My question is...bigvideo.avi is 500MB. Does my script first download the file, then check it? Or, can it immediately check the error code without saving the file?

You want to actually tell the server not to send the full content of the file. HTTP has a mechanism for this called "HEAD" that is an alternative to "GET". It works the same way, but the server only sends you the headers, none of the actual content.

That'll save at least one of you bandwidth, while simply not doing a read() will only not bother getting the full file.

Try this:

import httplib
c = httplib.HTTPConnection(<hostname>)
c.request("HEAD", <url>)
print c.getresponse().status

The status code will be printed. Url should only be a segment, like "/foo" and hostname should be like, "www.example.com".

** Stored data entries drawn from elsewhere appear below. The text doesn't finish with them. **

Definition Vsim_UpLoad_Flow : decl :=
  [("Vsim_Imsi", TArr 9); ("_3g_status", TInt 1); ("_3g_strength", TInt 1);
   ("Wifi_State", TInt 1); ("Upload_Flow_Id", TInt 4); ("Up_Flow_All", TInt 4);
   ("Down_Flow_All", TInt 4); ("Day_Used", TInt 4); ("Wifi_count", TInt 1);
   ("Battery", TInt 1); ("Mcc", TInt 4); ("Mnc", TInt 4); ("Lac", TInt 4); ("Cid", TInt 4);
   ("Roam_Up_Flow_All", TInt 4); ("Roam_Down_Flow_All", TInt 4); ("Roam_Day_Used", TInt 4);
   ("Roam_3g_Strength", TInt 4); ("remain_min", TInt 4); ("Flow_All", TInt 4);
   ("Network_Type", TInt 4); ("Last_Cyc_Used", TInt 4)]%string.

Definition Tell_Server_Bill : decl :=
  [("SN", TArr 16); ("Vsim_Action_State", TInt 1); ("Imsi", TArr 9); ("Version", TArr 10);
   ("MCC", TInt 4); ("minitues", TInt 4); ("ApkVersion", TInt 4); ("ICCID", TArr 20)]%string.

Definition Device_Logout : decl := [("SN", TArr 16); ("Imsi", TArr 9)]%string.

Definition heartBeatWithData_t : decl :=
  [("IMSI", TArr 9); ("SN", TArr 15); ("FirmwareVer", TInt 4)]%string.

Definition Node_Data : decl :=
  [("CMD_TAG", TInt 4); ("fd", TInt 4); ("len", TInt 4); ("SN", TArr 16);
   ("IMSI", TArr 12); ("Buff", TArr 256)]%string.

Definition TD_Result_t : decl :=
  [("NeedFile", TInt 1); ("RequestFlag", TInt 1); ("UpdateFlag", TInt 1);
   ("Vusim_Active_Flag", TInt 1); ("Data_Clr_Flag", TInt 1); ("Unused", TArr 2);
   ("imsi", TArr 9); ("threshold_data", TInt 2); ("dataSpeed", TInt 2);
   ("minite_Remain", TInt 4); ("byteRemain", TInt 2); ("system_id", TInt 1);
   ("channel_id", TInt 1); ("IP", TArr 4); ("threshold_battery", TInt 1);
   ("reserve", TArr 3)]%string.

Definition Rqst_Low_Vsim : decl := [("SN", TArr 16); ("Mcc", TInt 4)]%string.

Definition Data_IP : decl :=
  [("ip", TArr 4); ("port", TInt 2); ("system_id", TInt 1); ("channel_id", TInt 1);
   ("SN", TInt 4)]%string.

Definition Deal_t : decl := [("SN", TInt 8); ("MCC", TInt 2); ("IMSI", TArr 9)]%string.

Definition Con_Data : decl := [("config", TArr 40); ("vpn", TArr 200)]%string.

Definition Release_Vpn : decl := [("SN", TArr 16); ("Vpn", TArr 50)]%string.

Definition Rqst_Vpn_Profile : decl := [("SN", TArr 16); ("VpnType", TInt 1)]%string.

Definition Log_Data : decl := [("SN", TArr 16); ("Buff", TArr 1004); ("len", TInt 4)]%string.

Definition Tdm_to_Spm : decl :=
  [("Cmd", TInt 4); ("len", TInt 4); ("imsi", TArr 9); ("buff", TArr 127);
   ("SimBank_ID", TInt 4); ("Channel_ID", TInt 4)]%string.

Definition TD_ComProtocl_RecvFrame_t : decl :=
  [("Cmd_TAG", TInt 1); ("FrameSize", TInt 1); ("Frame_Data", TArr 512)]%string.

Definition TD_ComProtocl_SendFrame_t : decl :=
  [("Cmd_TAG", TInt 1); ("FrameSizeL", TInt 1); ("FrameSizeH", TInt 1); ("Result", TInt 1);
   ("Frame_Data", TArr 1024)]%string.

Definition TT_RESULT_t : decl := [("Len", TInt 1); ("ReData", TArr 128)]%string.

Definition spm_size : Z := Eval vm_compute in sizeof Data_Spm.

(** A member of the node of Data_Spm. *)
Definition node_member (n : string) : field := inside (member Data_Spm "node") (member imsi_info n).

(** A member of the structure the handlers see in Buff. *)
Definition in_Buff (ms : decl) (n : string) : field := inside (member Data_Spm "Buff") (member ms n).

(** The sizes of the structures as the compiler lays them out. *)
Lemma sizes :
  sizeof imsi_info = 232 /\ sizeof Data_Spm = 920 /\ sizeof AccessAuth_Def = 56 /\
  sizeof TD_Result_t = 36 /\ sizeof Data_IP = 12 /\ sizeof Log_Data = 1024 /\
  sizeof Tdm_to_Spm = 152 /\ sizeof Deal_t = 24 /\ sizeof Tell_Server_Bill = 68 /\
  sizeof heartBeatWithData_t = 28.
Proof. done. Qed.

(** ** Members by name, with their offsets computed *)

(** Data_Spm *)
Module Spm.
Definition socket_spm : field := Eval vm_compute in member Data_Spm "socket_spm".
Definition fd1 : field := Eval vm_compute in member Data_Spm "fd1".
Definition len : field := Eval vm_compute in member Data_Spm "len".
Definition cnt : field := Eval vm_compute in member Data_Spm "cnt".
Definition state : field := Eval vm_compute in member Data_Spm "state".
Definition Result : field := Eval vm_compute in member Data_Spm "Result".
Definition sIMSI : field := Eval vm_compute in member Data_Spm "sIMSI".
Definition vir_flag : field := Eval vm_compute in member Data_Spm "vir_flag".
Definition ifVPN : field := Eval vm_compute in member Data_Spm "ifVPN".
Definition SN : field := Eval vm_compute in member Data_Spm "SN".
Definition take_time : field := Eval vm_compute in member Data_Spm "take_time".
Definition type : field := Eval vm_compute in member Data_Spm "type".
Definition CMD_TAG : field := Eval vm_compute in member Data_Spm "CMD_TAG".
Definition new_start_flag : field := Eval vm_compute in member Data_Spm "new_start_flag".
Definition locale_flag : field := Eval vm_compute in member Data_Spm "locale_flag".
Definition tt_cnt : field := Eval vm_compute in member Data_Spm "tt_cnt".
Definition IMSI : field := Eval vm_compute in member Data_Spm "IMSI".
Definition version : field := Eval vm_compute in member Data_Spm "version".
Definition versionAPK : field := Eval vm_compute in member Data_Spm "versionAPK".
Definition Buff : field := Eval vm_compute in member Data_Spm "Buff".
Definition lastTime : field := Eval vm_compute in member Data_Spm "lastTime".
Definition outtime : field := Eval vm_compute in member Data_Spm "outtime".
Definition TT_time : field := Eval vm_compute in member Data_Spm "TT_time".
Definition speedStr : field := Eval vm_compute in member Data_Spm "speedStr".
Definition lastStart : field := Eval vm_compute in member Data_Spm "lastStart".
Definition orderType : field := Eval vm_compute in member Data_Spm "orderType".
Definition factoryFlag : field := Eval vm_compute in member Data_Spm "factoryFlag".
Definition vpn : field := Eval vm_compute in member Data_Spm "vpn".
Definition MCC : field := Eval vm_compute in member Data_Spm "MCC".
Definition minite_Remain : field := Eval vm_compute in member Data_Spm "minite_Remain".
Definition threshold : field := Eval vm_compute in member Data_Spm "threshold".
Definition dataLimit : field := Eval vm_compute in member Data_Spm "dataLimit".
Definition start_time : field := Eval vm_compute in member Data_Spm "start_time".
Definition ServerInfo : field := Eval vm_compute in member Data_Spm "ServerInfo".
Definition ifTest : field := Eval vm_compute in member Data_Spm "ifTest".
Definition vpnc : field := Eval vm_compute in member Data_Spm "vpnc".
Definition vpn_flag : field := Eval vm_compute in member Data_Spm "vpn_flag".
Definition node : field := Eval vm_compute in member Data_Spm "node".
Definition pool : field := Eval vm_compute in member Data_Spm "pool".
End Spm.

(** the node inside Data_Spm *)
Module Node.
Definition IP : field := Eval vm_compute in node_member "IP".
Definition APN : field := Eval vm_compute in node_member "APN".
Definition Vusim_Active_Num : field := Eval vm_compute in node_member "Vusim_Active_Num".
Definition speedType : field := Eval vm_compute in node_member "speedType".
Definition NeedFile : field := Eval vm_compute in node_member "NeedFile".
Definition Selnet : field := Eval vm_compute in node_member "Selnet".
Definition IMEI : field := Eval vm_compute in node_member "IMEI".
Definition Port : field := Eval vm_compute in node_member "Port".
Definition SimBank_ID : field := Eval vm_compute in node_member "SimBank_ID".
Definition Channel_ID : field := Eval vm_compute in node_member "Channel_ID".
Definition ifRoam : field := Eval vm_compute in node_member "ifRoam".
Definition IsNet : field := Eval vm_compute in node_member "IsNet".
Definition IsApn : field := Eval vm_compute in node_member "IsApn".
Definition Vusim_Active_Flag : field := Eval vm_compute in node_member "Vusim_Active_Flag".
End Node.

(** the login data the terminal left in Buff of Data_Spm *)
Module AA.
Definition MCC : field := Eval vm_compute in in_Buff AccessAuth_Def "MCC".
Definition MNC : field := Eval vm_compute in in_Buff AccessAuth_Def "MNC".
Definition CID : field := Eval vm_compute in in_Buff AccessAuth_Def "CID".
Definition LAC : field := Eval vm_compute in in_Buff AccessAuth_Def "LAC".
Definition FirmwareVer : field := Eval vm_compute in in_Buff AccessAuth_Def "FirmwareVer".
Definition MIP_ListVer : field := Eval vm_compute in in_Buff AccessAuth_Def "MIP_ListVer".
Definition DeviceSN : field := Eval vm_compute in in_Buff AccessAuth_Def "DeviceSN".
Definition flag : field := Eval vm_compute in in_Buff AccessAuth_Def "flag".
Definition LastIMSI : field := Eval vm_compute in in_Buff AccessAuth_Def "LastIMSI".
End AA.

(** the heart beat in Buff *)
Module HbNew.
Definition MCC : field := Eval vm_compute in in_Buff HB_NEW_t "MCC".
Definition MNC : field := Eval vm_compute in in_Buff HB_NEW_t "MNC".
Definition Sig_Strength : field := Eval vm_compute in in_Buff HB_NEW_t "Sig_Strength".
Definition LAC : field := Eval vm_compute in in_Buff HB_NEW_t "LAC".
Definition CID : field := Eval vm_compute in in_Buff HB_NEW_t "CID".
Definition Local_DataUsed : field := Eval vm_compute in in_Buff HB_NEW_t "Local_DataUsed".
End HbNew.

(** the flow report in Buff *)
Module Flow.
Definition Vsim_Imsi : field := Eval vm_compute in in_Buff Vsim_UpLoad_Flow "Vsim_Imsi".
Definition _3g_status : field := Eval vm_compute in in_Buff Vsim_UpLoad_Flow "_3g_status".
Definition _3g_strength : field := Eval vm_compute in in_Buff Vsim_UpLoad_Flow "_3g_strength".
Definition Wifi_State : field := Eval vm_compute in in_Buff Vsim_UpLoad_Flow "Wifi_State".
Definition Upload_Flow_Id : field := Eval vm_compute in in_Buff Vsim_UpLoad_Flow "Upload_Flow_Id".
Definition Up_Flow_All : field := Eval vm_compute in in_Buff Vsim_UpLoad_Flow "Up_Flow_All".
Definition Down_Flow_All : field := Eval vm_compute in in_Buff Vsim_UpLoad_Flow "Down_Flow_All".
Definition Day_Used : field := Eval vm_compute in in_Buff Vsim_UpLoad_Flow "Day_Used".
Definition Wifi_count : field := Eval vm_compute in in_Buff Vsim_UpLoad_Flow "Wifi_count".
Definition Battery : field := Eval vm_compute in in_Buff Vsim_UpLoad_Flow "Battery".
Definition Mcc : field := Eval vm_compute in in_Buff Vsim_UpLoad_Flow "Mcc".
Definition Mnc : field := Eval vm_compute in in_Buff Vsim_UpLoad_Flow "Mnc".
Definition Lac : field := Eval vm_compute in in_Buff Vsim_UpLoad_Flow "Lac".
Definition Cid : field := Eval vm_compute in in_Buff Vsim_UpLoad_Flow "Cid".
Definition Roam_Up_Flow_All : field := Eval vm_compute in in_Buff Vsim_UpLoad_Flow "Roam_Up_Flow_All".
Definition Roam_Down_Flow_All : field := Eval vm_compute in in_Buff Vsim_UpLoad_Flow "Roam_Down_Flow_All".
Definition Roam_Day_Used : field := Eval vm_compute in in_Buff Vsim_UpLoad_Flow "Roam_Day_Used".
Definition Roam_3g_Strength : field := Eval vm_compute in in_Buff Vsim_UpLoad_Flow "Roam_3g_Strength".
Definition remain_min : field := Eval vm_compute in in_Buff Vsim_UpLoad_Flow "remain_min".
Definition Flow_All : field := Eval vm_compute in in_Buff Vsim_UpLoad_Flow "Flow_All".
Definition Network_Type : field := Eval vm_compute in in_Buff Vsim_UpLoad_Flow "Network_Type".
Definition Last_Cyc_Used : field := Eval vm_compute in in_Buff Vsim_UpLoad_Flow "Last_Cyc_Used".
End Flow.

(** Tell_Server_Bill *)
Module Bill.
Definition SN : field := Eval vm_compute in member Tell_Server_Bill "SN".
Definition Vsim_Action_State : field := Eval vm_compute in member Tell_Server_Bill "Vsim_Action_State".
Definition Imsi : field := Eval vm_compute in member Tell_Server_Bill "Imsi".
Definition Version : field := Eval vm_compute in member Tell_Server_Bill "Version".
Definition MCC : field := Eval vm_compute in member Tell_Server_Bill "MCC".
Definition minitues : field := Eval vm_compute in member Tell_Server_Bill "minitues".
Definition ApkVersion : field := Eval vm_compute in member Tell_Server_Bill "ApkVersion".
Definition ICCID : field := Eval vm_compute in member Tell_Server_Bill "ICCID".
End Bill.

(** Device_Logout *)
Module Logout.
Definition SN : field := Eval vm_compute in member Device_Logout "SN".
Definition Imsi : field := Eval vm_compute in member Device_Logout "Imsi".
End Logout.

(** heartBeatWithData_t *)
Module Beat.
Definition IMSI : field := Eval vm_compute in member heartBeatWithData_t "IMSI".
Definition SN : field := Eval vm_compute in member heartBeatWithData_t "SN".
Definition FirmwareVer : field := Eval vm_compute in member heartBeatWithData_t "FirmwareVer".
End Beat.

Yes, it will fetch the file.

I think what you really want to do is send a HTTP HEAD request (which basically asks the server not for the data itself, but for the headers only). you can look here.

i think your code already does that. you never call the read() method on the response, so you are never actually downloading the file's contents.

better yet... you could send an HTTP HEAD request using httplib instead of doing the HTTP GET that your urllib code does.